Each record below should be given again exactly as it reads.

┌─ Record set

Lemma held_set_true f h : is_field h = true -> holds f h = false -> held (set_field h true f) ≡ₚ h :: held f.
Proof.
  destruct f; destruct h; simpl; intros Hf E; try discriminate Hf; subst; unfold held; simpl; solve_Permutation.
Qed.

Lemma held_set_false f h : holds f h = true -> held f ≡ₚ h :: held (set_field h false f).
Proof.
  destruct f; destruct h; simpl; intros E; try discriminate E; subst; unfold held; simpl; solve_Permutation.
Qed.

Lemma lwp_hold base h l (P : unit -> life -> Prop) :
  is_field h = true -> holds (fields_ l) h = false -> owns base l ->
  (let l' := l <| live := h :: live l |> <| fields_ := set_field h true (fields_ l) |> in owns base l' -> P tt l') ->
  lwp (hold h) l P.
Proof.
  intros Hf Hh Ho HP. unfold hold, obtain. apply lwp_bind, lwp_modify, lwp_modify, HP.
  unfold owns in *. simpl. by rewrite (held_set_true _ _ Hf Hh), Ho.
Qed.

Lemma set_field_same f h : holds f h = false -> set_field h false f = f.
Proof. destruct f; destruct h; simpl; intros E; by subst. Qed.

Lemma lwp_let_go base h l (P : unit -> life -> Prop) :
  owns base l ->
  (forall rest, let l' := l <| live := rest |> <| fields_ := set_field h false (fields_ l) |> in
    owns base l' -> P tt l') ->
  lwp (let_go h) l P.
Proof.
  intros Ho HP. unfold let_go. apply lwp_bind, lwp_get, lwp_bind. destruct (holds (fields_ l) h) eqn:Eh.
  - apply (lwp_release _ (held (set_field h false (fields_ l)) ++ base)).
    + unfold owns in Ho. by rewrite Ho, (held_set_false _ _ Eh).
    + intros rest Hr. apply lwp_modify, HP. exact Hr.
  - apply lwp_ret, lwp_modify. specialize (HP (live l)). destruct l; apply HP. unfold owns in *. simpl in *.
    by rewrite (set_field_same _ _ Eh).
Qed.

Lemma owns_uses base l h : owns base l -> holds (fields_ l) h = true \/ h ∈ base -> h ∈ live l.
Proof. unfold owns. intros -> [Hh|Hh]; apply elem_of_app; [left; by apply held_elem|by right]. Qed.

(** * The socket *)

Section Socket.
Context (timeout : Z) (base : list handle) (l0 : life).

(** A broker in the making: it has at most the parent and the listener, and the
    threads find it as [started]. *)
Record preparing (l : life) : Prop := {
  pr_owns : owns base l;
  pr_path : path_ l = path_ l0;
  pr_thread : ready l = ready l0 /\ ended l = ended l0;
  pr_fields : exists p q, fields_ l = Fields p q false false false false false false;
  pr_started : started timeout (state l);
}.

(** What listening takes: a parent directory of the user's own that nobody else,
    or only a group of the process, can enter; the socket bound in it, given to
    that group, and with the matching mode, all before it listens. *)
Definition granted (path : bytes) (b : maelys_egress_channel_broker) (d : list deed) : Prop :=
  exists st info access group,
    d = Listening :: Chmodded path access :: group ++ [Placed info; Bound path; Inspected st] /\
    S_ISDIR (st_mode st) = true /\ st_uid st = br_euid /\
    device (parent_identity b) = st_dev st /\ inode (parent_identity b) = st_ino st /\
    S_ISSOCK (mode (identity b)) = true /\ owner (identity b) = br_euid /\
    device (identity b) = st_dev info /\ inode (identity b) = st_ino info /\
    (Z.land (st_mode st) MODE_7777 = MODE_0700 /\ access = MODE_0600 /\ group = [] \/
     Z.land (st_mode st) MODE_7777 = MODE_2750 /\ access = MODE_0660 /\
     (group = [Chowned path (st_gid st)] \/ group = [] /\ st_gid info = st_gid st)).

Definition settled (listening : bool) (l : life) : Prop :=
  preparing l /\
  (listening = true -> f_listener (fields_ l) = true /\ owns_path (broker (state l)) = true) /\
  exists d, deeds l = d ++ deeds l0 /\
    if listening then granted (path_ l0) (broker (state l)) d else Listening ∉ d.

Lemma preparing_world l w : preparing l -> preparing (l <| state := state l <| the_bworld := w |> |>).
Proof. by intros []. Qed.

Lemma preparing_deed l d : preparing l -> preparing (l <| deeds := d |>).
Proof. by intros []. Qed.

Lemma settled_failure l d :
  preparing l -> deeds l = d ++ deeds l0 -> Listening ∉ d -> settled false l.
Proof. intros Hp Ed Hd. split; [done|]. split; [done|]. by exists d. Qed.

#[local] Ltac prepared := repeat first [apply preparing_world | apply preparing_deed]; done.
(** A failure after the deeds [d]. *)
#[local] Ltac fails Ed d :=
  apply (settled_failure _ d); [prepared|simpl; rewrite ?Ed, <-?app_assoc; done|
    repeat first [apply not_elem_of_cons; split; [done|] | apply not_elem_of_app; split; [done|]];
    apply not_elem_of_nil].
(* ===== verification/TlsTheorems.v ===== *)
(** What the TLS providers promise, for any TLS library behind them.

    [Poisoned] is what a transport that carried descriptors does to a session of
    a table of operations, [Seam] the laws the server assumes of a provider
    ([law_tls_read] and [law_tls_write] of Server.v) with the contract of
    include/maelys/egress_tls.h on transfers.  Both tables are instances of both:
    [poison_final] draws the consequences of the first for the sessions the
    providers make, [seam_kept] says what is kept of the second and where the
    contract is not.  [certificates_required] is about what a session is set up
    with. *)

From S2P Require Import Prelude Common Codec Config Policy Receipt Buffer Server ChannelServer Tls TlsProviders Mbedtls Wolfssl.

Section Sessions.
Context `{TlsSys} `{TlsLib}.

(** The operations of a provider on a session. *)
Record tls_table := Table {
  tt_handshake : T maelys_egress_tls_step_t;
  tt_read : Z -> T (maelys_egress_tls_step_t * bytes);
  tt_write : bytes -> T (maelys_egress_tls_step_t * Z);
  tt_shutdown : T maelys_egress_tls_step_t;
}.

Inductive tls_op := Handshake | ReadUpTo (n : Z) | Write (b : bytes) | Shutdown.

└─

Response area
Lemma held_set_true f h : is_field h = true -> holds f h = false -> held (set_field h true f) ≡ₚ h :: held f.
Proof.
  destruct f; destruct h; simpl; intros Hf E; try discriminate Hf; subst; unfold held; simpl; solve_Permutation.
Qed.

Lemma held_set_false f h : holds f h = true -> held f ≡ₚ h :: held (set_field h false f).
Proof.
  destruct f; destruct h; simpl; intros E; try discriminate E; subst; unfold held; simpl; solve_Permutation.
Qed.

Lemma lwp_hold base h l (P : unit -> life -> Prop) :
  is_field h = true -> holds (fields_ l) h = false -> owns base l ->
  (let l' := l <| live := h :: live l |> <| fields_ := set_field h true (fields_ l) |> in owns base l' -> P tt l') ->
  lwp (hold h) l P.
Proof.
  intros Hf Hh Ho HP. unfold hold, obtain. apply lwp_bind, lwp_modify, lwp_modify, HP.
  unfold owns in *. simpl. by rewrite (held_set_true _ _ Hf Hh), Ho.
Qed.

Lemma set_field_same f h : holds f h = false -> set_field h false f = f.
Proof. destruct f; destruct h; simpl; intros E; by subst. Qed.

Lemma lwp_let_go base h l (P : unit -> life -> Prop) :
  owns base l ->
  (forall rest, let l' := l <| live := rest |> <| fields_ := set_field h false (fields_ l) |> in
    owns base l' -> P tt l') ->
  lwp (let_go h) l P.
Proof.
  intros Ho HP. unfold let_go. apply lwp_bind, lwp_get, lwp_bind. destruct (holds (fields_ l) h) eqn:Eh.
  - apply (lwp_release _ (held (set_field h false (fields_ l)) ++ base)).
    + unfold owns in Ho. by rewrite Ho, (held_set_false _ _ Eh).
    + intros rest Hr. apply lwp_modify, HP. exact Hr.
  - apply lwp_ret, lwp_modify. specialize (HP (live l)). destruct l; apply HP. unfold owns in *. simpl in *.
    by rewrite (set_field_same _ _ Eh).
Qed.

Lemma owns_uses base l h : owns base l -> holds (fields_ l) h = true \/ h ∈ base -> h ∈ live l.
Proof. unfold owns. intros -> [Hh|Hh]; apply elem_of_app; [left; by apply held_elem|by right]. Qed.

(** * The socket *)

Section Socket.
Context (timeout : Z) (base : list handle) (l0 : life).

(** A broker in the making: it has at most the parent and the listener, and the
    threads find it as [started]. *)
Record preparing (l : life) : Prop := {
  pr_owns : owns base l;
  pr_path : path_ l = path_ l0;
  pr_thread : ready l = ready l0 /\ ended l = ended l0;
  pr_fields : exists p q, fields_ l = Fields p q false false false false false false;
  pr_started : started timeout (state l);
}.

(** What listening takes: a parent directory of the user's own that nobody else,
    or only a group of the process, can enter; the socket bound in it, given to
    that group, and with the matching mode, all before it listens. *)
Definition granted (path : bytes) (b : maelys_egress_channel_broker) (d : list deed) : Prop :=
  exists st info access group,
    d = Listening :: Chmodded path access :: group ++ [Placed info; Bound path; Inspected st] /\
    S_ISDIR (st_mode st) = true /\ st_uid st = br_euid /\
    device (parent_identity b) = st_dev st /\ inode (parent_identity b) = st_ino st /\
    S_ISSOCK (mode (identity b)) = true /\ owner (identity b) = br_euid /\
    device (identity b) = st_dev info /\ inode (identity b) = st_ino info /\
    (Z.land (st_mode st) MODE_7777 = MODE_0700 /\ access = MODE_0600 /\ group = [] \/
     Z.land (st_mode st) MODE_7777 = MODE_2750 /\ access = MODE_0660 /\
     (group = [Chowned path (st_gid st)] \/ group = [] /\ st_gid info = st_gid st)).

Definition settled (listening : bool) (l : life) : Prop :=
  preparing l /\
  (listening = true -> f_listener (fields_ l) = true /\ owns_path (broker (state l)) = true) /\
  exists d, deeds l = d ++ deeds l0 /\
    if listening then granted (path_ l0) (broker (state l)) d else Listening ∉ d.

Lemma preparing_world l w : preparing l -> preparing (l <| state := state l <| the_bworld := w |> |>).
Proof. by intros []. Qed.

Lemma preparing_deed l d : preparing l -> preparing (l <| deeds := d |>).
Proof. by intros []. Qed.

Lemma settled_failure l d :
  preparing l -> deeds l = d ++ deeds l0 -> Listening ∉ d -> settled false l.
Proof. intros Hp Ed Hd. split; [done|]. split; [done|]. by exists d. Qed.

#[local] Ltac prepared := repeat first [apply preparing_world | apply preparing_deed]; done.
(** A failure after the deeds [d]. *)
#[local] Ltac fails Ed d :=
  apply (settled_failure _ d); [prepared|simpl; rewrite ?Ed, <-?app_assoc; done|
    repeat first [apply not_elem_of_cons; split; [done|] | apply not_elem_of_app; split; [done|]];
    apply not_elem_of_nil].
(* ===== verification/TlsTheorems.v ===== *)
(** What the TLS providers promise, for any TLS library behind them.

    [Poisoned] is what a transport that carried descriptors does to a session of
    a table of operations, [Seam] the laws the server assumes of a provider
    ([law_tls_read] and [law_tls_write] of Server.v) with the contract of
    include/maelys/egress_tls.h on transfers.  Both tables are instances of both:
    [poison_final] draws the consequences of the first for the sessions the
    providers make, [seam_kept] says what is kept of the second and where the
    contract is not.  [certificates_required] is about what a session is set up
    with. *)

From S2P Require Import Prelude Common Codec Config Policy Receipt Buffer Server ChannelServer Tls TlsProviders Mbedtls Wolfssl.

Section Sessions.
Context `{TlsSys} `{TlsLib}.

(** The operations of a provider on a session. *)
Record tls_table := Table {
  tt_handshake : T maelys_egress_tls_step_t;
  tt_read : Z -> T (maelys_egress_tls_step_t * bytes);
  tt_write : bytes -> T (maelys_egress_tls_step_t * Z);
  tt_shutdown : T maelys_egress_tls_step_t;
}.

Inductive tls_op := Handshake | ReadUpTo (n : Z) | Write (b : bytes) | Shutdown.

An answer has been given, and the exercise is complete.